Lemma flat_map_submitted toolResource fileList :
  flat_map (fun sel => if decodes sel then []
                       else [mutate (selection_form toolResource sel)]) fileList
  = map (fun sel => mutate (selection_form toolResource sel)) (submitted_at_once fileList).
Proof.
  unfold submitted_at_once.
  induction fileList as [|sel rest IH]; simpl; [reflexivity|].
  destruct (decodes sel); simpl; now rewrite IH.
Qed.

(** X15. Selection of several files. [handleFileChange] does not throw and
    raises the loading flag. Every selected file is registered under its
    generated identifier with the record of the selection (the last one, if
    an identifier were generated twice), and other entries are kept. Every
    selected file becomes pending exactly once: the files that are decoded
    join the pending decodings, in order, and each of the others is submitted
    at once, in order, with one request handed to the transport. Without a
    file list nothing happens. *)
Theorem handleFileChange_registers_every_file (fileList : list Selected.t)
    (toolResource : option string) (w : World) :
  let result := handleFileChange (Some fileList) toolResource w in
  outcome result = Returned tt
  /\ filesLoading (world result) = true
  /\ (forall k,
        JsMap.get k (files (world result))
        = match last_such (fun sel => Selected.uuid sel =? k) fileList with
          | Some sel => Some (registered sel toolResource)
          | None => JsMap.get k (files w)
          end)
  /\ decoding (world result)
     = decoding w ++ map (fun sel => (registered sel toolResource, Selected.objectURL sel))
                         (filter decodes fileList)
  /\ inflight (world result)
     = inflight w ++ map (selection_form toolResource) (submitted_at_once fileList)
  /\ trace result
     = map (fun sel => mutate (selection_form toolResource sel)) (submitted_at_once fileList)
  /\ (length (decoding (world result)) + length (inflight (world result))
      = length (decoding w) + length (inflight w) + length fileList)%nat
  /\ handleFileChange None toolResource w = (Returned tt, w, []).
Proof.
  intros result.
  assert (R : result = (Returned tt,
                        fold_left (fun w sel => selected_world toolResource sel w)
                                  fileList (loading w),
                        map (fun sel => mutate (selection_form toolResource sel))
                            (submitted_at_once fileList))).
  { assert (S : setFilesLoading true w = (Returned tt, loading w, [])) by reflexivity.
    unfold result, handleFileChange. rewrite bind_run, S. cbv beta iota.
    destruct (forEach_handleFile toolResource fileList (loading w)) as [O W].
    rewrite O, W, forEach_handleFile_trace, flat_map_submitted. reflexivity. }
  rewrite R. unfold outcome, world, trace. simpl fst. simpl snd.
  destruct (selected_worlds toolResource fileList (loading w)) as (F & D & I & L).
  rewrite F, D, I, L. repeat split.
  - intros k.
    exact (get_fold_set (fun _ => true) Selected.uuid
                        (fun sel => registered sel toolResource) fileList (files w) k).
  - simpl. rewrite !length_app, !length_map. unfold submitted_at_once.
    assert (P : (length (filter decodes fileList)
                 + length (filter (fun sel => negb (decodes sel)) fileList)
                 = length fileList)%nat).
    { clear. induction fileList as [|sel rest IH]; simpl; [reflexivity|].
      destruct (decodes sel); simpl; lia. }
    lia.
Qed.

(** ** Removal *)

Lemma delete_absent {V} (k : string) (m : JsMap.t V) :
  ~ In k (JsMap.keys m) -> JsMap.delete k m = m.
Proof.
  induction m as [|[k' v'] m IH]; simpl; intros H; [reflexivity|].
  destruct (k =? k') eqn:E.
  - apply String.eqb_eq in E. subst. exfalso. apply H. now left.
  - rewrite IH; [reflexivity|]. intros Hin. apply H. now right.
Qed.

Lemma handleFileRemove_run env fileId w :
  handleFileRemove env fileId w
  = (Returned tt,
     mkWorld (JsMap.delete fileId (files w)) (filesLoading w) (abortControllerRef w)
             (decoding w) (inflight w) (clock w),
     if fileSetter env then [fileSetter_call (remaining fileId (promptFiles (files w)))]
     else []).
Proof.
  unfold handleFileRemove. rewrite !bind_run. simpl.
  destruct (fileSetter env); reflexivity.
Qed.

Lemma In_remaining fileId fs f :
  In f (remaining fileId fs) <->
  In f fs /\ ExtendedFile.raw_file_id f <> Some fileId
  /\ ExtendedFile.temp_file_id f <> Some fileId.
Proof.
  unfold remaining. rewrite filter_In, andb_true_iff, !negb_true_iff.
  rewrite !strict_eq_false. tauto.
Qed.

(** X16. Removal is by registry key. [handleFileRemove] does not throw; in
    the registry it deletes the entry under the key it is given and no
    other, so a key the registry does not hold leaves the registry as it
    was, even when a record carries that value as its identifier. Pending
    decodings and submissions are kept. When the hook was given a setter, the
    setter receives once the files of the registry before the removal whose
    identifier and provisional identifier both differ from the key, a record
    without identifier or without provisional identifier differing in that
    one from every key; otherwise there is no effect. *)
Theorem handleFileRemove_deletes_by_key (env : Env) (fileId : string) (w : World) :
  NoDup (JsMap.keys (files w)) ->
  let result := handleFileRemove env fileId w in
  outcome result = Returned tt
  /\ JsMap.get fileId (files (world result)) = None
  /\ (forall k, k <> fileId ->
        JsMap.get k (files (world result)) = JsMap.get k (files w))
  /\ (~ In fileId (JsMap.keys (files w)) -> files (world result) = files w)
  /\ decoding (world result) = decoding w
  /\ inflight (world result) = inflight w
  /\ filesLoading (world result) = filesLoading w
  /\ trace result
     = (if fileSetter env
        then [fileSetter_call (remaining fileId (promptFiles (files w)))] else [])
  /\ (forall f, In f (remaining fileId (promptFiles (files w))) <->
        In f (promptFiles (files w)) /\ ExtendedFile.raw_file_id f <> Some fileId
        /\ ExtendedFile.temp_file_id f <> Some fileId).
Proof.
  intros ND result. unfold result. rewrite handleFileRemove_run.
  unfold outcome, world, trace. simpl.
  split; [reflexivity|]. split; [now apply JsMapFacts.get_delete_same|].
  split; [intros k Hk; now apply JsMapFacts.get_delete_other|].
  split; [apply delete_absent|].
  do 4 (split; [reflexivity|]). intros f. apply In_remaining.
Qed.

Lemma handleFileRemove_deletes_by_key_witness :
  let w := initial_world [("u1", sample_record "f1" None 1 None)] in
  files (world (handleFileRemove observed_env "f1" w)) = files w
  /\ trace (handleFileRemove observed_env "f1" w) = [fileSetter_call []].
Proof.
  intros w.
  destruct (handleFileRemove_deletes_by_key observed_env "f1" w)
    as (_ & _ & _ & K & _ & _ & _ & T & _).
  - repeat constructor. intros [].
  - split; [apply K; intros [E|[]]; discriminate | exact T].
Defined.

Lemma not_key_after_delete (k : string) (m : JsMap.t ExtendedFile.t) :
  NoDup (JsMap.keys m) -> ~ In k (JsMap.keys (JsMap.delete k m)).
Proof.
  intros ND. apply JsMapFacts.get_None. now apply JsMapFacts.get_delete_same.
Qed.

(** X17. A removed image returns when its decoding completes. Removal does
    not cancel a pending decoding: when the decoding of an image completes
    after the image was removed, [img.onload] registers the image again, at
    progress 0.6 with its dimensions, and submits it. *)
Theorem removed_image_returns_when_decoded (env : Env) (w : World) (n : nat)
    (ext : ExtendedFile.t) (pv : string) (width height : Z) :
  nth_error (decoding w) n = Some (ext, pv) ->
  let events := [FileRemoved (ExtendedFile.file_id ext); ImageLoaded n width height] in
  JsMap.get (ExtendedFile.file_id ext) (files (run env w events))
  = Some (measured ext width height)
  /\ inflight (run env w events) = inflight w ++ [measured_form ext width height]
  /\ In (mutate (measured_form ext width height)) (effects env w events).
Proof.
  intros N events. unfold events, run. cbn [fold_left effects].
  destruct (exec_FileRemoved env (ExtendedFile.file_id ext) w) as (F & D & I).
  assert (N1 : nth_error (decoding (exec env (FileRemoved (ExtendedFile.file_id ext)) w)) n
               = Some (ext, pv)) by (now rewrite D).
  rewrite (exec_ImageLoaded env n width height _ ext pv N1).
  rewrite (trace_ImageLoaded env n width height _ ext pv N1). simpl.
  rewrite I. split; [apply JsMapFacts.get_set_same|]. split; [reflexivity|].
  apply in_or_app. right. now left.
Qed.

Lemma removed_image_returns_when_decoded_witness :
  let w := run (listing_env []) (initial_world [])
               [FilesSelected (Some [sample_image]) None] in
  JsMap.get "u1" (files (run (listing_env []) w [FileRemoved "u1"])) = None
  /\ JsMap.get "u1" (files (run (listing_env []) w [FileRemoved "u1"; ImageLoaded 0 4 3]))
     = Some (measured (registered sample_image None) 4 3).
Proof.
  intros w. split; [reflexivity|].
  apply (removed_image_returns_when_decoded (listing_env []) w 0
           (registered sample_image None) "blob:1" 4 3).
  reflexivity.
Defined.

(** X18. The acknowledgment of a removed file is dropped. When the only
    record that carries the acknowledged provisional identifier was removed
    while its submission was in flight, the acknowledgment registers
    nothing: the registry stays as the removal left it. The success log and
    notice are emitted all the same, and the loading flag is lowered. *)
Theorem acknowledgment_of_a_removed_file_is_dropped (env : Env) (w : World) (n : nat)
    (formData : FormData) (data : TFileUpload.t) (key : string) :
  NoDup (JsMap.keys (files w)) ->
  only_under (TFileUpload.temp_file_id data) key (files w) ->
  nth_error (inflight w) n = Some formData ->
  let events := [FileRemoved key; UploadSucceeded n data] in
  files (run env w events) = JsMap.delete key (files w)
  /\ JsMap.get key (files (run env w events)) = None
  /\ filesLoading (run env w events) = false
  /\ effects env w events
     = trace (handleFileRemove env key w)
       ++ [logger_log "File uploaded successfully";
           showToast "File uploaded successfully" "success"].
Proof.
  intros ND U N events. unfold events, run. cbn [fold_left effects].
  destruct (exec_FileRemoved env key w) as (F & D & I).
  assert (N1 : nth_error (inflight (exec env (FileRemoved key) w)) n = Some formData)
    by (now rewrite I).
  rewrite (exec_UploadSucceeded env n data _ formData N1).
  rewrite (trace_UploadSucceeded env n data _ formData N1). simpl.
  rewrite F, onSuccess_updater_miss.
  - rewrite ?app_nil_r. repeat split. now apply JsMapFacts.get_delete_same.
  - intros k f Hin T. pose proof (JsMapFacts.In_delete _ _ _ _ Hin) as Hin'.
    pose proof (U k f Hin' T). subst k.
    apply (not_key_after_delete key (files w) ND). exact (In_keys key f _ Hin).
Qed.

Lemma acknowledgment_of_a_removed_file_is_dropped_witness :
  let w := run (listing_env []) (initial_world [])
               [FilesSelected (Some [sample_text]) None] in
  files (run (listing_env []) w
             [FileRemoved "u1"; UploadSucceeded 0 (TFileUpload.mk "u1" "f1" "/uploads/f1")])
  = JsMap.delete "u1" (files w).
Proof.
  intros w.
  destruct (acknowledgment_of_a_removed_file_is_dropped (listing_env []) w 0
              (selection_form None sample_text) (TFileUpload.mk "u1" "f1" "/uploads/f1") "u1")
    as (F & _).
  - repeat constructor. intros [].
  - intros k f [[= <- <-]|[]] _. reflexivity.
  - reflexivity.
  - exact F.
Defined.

:: How to complete this task ::
Each line in the listing above from the one containing "assert (R : result" through the one containing "(submitted_at_once fileList)))." should be repeated exactly, and no other line.

:: Exercise response ::
  assert (R : result = (Returned tt,
                        fold_left (fun w sel => selected_world toolResource sel w)
                                  fileList (loading w),
                        map (fun sel => mutate (selection_form toolResource sel))
                            (submitted_at_once fileList))).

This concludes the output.